[[ Input, beginning ]]
(** [mkdirs], path by path: what is there stays, and a directory
    appears where one was asked for and nothing was. *)
Lemma mkdirs_spec dirs (m : gmap string node) p :
  mkdirs dirs m !! p
  = match m !! p with
    | Some n => Some n
    | None => if bool_decide (p ∈ dirs) then Some Dir else None
    end.
Proof.
  revert m. induction dirs as [|d dirs IH]; intros m.
  - cbn. by destruct (m !! p).
  - cbn [mkdirs fold_left]. change (fold_left mkdir_missing dirs ?a) with (mkdirs dirs a).
    rewrite IH. unfold mkdir_missing.
    destruct (decide (d = p)) as [->|Hne].
    + destruct (m !! p) eqn:Hp; [by rewrite Hp|].
      rewrite lookup_insert_eq. rewrite bool_decide_eq_true_2; [done|apply list_elem_of_here].
    + assert (bool_decide (p ∈ d :: dirs) = bool_decide (p ∈ dirs)) as ->.
      { destruct (decide (p ∈ dirs)) as [Hin|Hout].
        - rewrite !bool_decide_eq_true_2; [done|done|]. by apply list_elem_of_further.
        - rewrite !bool_decide_eq_false_2; [done|done|].
          intros [->|H]%elem_of_cons; done. }
      destruct (m !! d) eqn:Hd; [done|]. by rewrite lookup_insert_ne.
Qed.

Lemma mkdirs_preserves dirs (m : gmap string node) p n :
  m !! p = Some n → mkdirs dirs m !! p = Some n.
Proof. intros Hp. by rewrite mkdirs_spec, Hp. Qed.

Lemma write_entries_snoc dest entries entry m :
  write_entries dest (entries ++ [entry]) m
  = write_entry dest (write_entries dest entries m) entry.
Proof. unfold write_entries. by rewrite fold_left_app. Qed.

Lemma unpacked_file_snoc dest entries entry p :
  unpacked_file dest (entries ++ [entry]) p
  = match entry.2 with
    | File contents =>
        if String.eqb (join2 dest entry.1) p then Some contents
        else unpacked_file dest entries p
    | Dir => unpacked_file dest entries p
    end.
Proof. unfold unpacked_file. by rewrite fold_left_app. Qed.

Lemma above_unpacked_snoc dest entries entry p :
  above_unpacked dest (entries ++ [entry]) p
  = above_unpacked dest entries p
    || match entry.2 with
       | File _ => bool_decide (p ∈ ancestors (join2 dest entry.1))
       | Dir => false
       end.
Proof. unfold above_unpacked. rewrite existsb_app. cbn. by rewrite orb_false_r. Qed.

(** Unpacking entry by entry gives, at every path, what [unpacked]
    says. *)
Lemma write_entries_unpacked dest entries m p :
  write_entries dest entries m !! p = unpacked dest entries m p.
Proof.
  induction entries as [|[name n] entries IH] using rev_ind.
  - unfold unpacked. cbn. by destruct (m !! p).
  - rewrite write_entries_snoc. unfold unpacked in *.
    rewrite unpacked_file_snoc, above_unpacked_snoc. unfold write_entry. cbn [fst snd].
    destruct n as [|contents].
    { rewrite IH. by rewrite orb_false_r. }
    destruct (String.eqb (join2 dest name) p) eqn:Heq.
    { apply String.eqb_eq in Heq as ->. by rewrite lookup_insert_eq. }
    apply String.eqb_neq in Heq. rewrite lookup_insert_ne by done.
    rewrite mkdirs_spec, IH.
    destruct (unpacked_file dest entries p); [done|].
    destruct (m !! p); [done|].
    by destruct (above_unpacked dest entries p).
Qed.

Lemma write_entry_unpacked dest entry m p :
  write_entry dest m entry !! p = unpacked dest [entry] m p.
Proof. by rewrite <- write_entries_unpacked. Qed.

Lemma abs_getAbsolutePath E p : abs E (getAbsolutePath E p) = getAbsolutePath E p.
Proof. apply PathFacts.resolve_idem. Qed.
(** * The conversational request loop of the promptly front-end

    A shallow embedding of the two chat components (the plain LLM chat and
    the multimodal RAG chat), of the HTTP client's response interceptor and
    of the loading button, followed by the properties of the request loop.

    The components are React function components.  Their state is the tuple
    of [useState] cells; an event handler is a function from the state to
    the next state together with the HTTP requests it issues.  An [async]
    handler is split at its [await]: the part that runs at the event, and
    the continuations that run when the promise is fulfilled or rejected.
    Handlers read the state of the render they were created in; discrete
    events (key presses, clicks) are delivered after the pending render has
    been committed, so that state is the current one. *)

From stdpp Require Import base option list strings gmap.
From Stdlib Require Import NArith Ascii.

Local Open Scope N_scope.
Set Warnings "-register-all".

(** ** JavaScript values *)

Module JS.

(** A string is a sequence of UTF-16 code units; [js] reads an ASCII
    literal as one. *)
Abbreviation jsstring := (list N).

Definition js (s : string) : jsstring :=
  N_of_ascii <$> String.list_ascii_of_string s.

(** *** String.prototype methods *)

(** WhiteSpace and LineTerminator code points, the ones [trim] removes. *)
Definition isWhiteSpace (c : N) : bool :=
  bool_decide (c ∈ [0x09; 0x0A; 0x0B; 0x0C; 0x0D; 0x20; 0xA0; 0x1680;
                    0x2028; 0x2029; 0x202F; 0x205F; 0x3000; 0xFEFF])
  || ((0x2000 <=? c) && (c <=? 0x200A)).

Fixpoint trimStart (s : jsstring) : jsstring :=
  match s with
  | c :: rest => if isWhiteSpace c then trimStart rest else s
  | [] => []
  end.

Definition trimEnd (s : jsstring) : jsstring := reverse (trimStart (reverse s)).

Definition trim (s : jsstring) : jsstring := trimEnd (trimStart s).

(** The lower-case mapping on the ASCII letters.  The mapping of the other
    letters is left out: no code point outside A-Z lower-cases to [.], [p],
    [d] or [f], so the suffix test against [.pdf], the one use of the
    method, reads the same result. *)
Definition toLowerCaseUnit (c : N) : N :=
  if (0x41 <=? c) && (c <=? 0x5A) then c + 0x20 else c.

Definition toLowerCase (s : jsstring) : jsstring := toLowerCaseUnit <$> s.

(** [s.endsWith(search)]: the last [search.length] units of [s] are
    [search]. *)
Definition endsWith (s search : jsstring) : bool :=
  let start := (length s - length search)%nat in
  bool_decide (length search ≤ length s)%nat
  && bool_decide (drop start s = search).

(** *** Loosely typed values, as a parsed JSON body or a caught exception

    A number is kept as its canonical rendering ([Number::toString]), which
    is all the components do with one besides testing it for truth. *)
Inductive value :=
  | VUndefined
  | VNull
  | VBool (b : bool)
  | VNumber (shown : jsstring)
  | VString (s : jsstring)
  | VArray (elements : list value)
  | VObject (fields : gmap jsstring value).

(** ToBoolean; on a string it is [nonempty]. *)
Definition nonempty (s : jsstring) : bool := negb (bool_decide (s = [])).

Definition truthy (v : value) : bool :=
  match v with
  | VUndefined | VNull => false
  | VBool b => b
  | VNumber shown =>
      negb (bool_decide (shown = js "0")) && negb (bool_decide (shown = js "NaN"))
  | VString s => nonempty s
  | VArray _ | VObject _ => true
  end.

(** [a || b], [a && b] and [a ?? b]. *)
Definition logical_or (a b : value) : value := if truthy a then a else b.
Definition logical_and (a b : value) : value := if truthy a then b else a.
Definition coalesce (a b : value) : value :=
  match a with
  | VUndefined | VNull => b
  | _ => a
  end.

Declare Scope js_scope.
Delimit Scope js_scope with JS.
Bind Scope js_scope with value.
Infix "||" := logical_or : js_scope.
Infix "&&" := logical_and : js_scope.
Infix "??" := coalesce (at level 50, left associativity) : js_scope.

Definition typeof_string (v : value) : value :=
  VBool (match v with VString _ => true | _ => false end).

(** [v?.key] for a key that no built-in prototype defines (every key the
    components read is of that kind): the own property of an object, and
    [undefined] on anything else. *)
Definition get (v : value) (key : string) : value :=
  match v with
  | VObject fields => default VUndefined (fields !! js key)
  | _ => VUndefined
  end.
[[ Input, end ]]
Required work
Word for word, quote the lines of the material from the first line through the line with "- cbn [mkdirs", both ends included.

Expected output
(** [mkdirs], path by path: what is there stays, and a directory
    appears where one was asked for and nothing was. *)
Lemma mkdirs_spec dirs (m : gmap string node) p :
  mkdirs dirs m !! p
  = match m !! p with
    | Some n => Some n
    | None => if bool_decide (p ∈ dirs) then Some Dir else None
    end.
Proof.
  revert m. induction dirs as [|d dirs IH]; intros m.
  - cbn. by destruct (m !! p).
  - cbn [mkdirs fold_left]. change (fold_left mkdir_missing dirs ?a) with (mkdirs dirs a).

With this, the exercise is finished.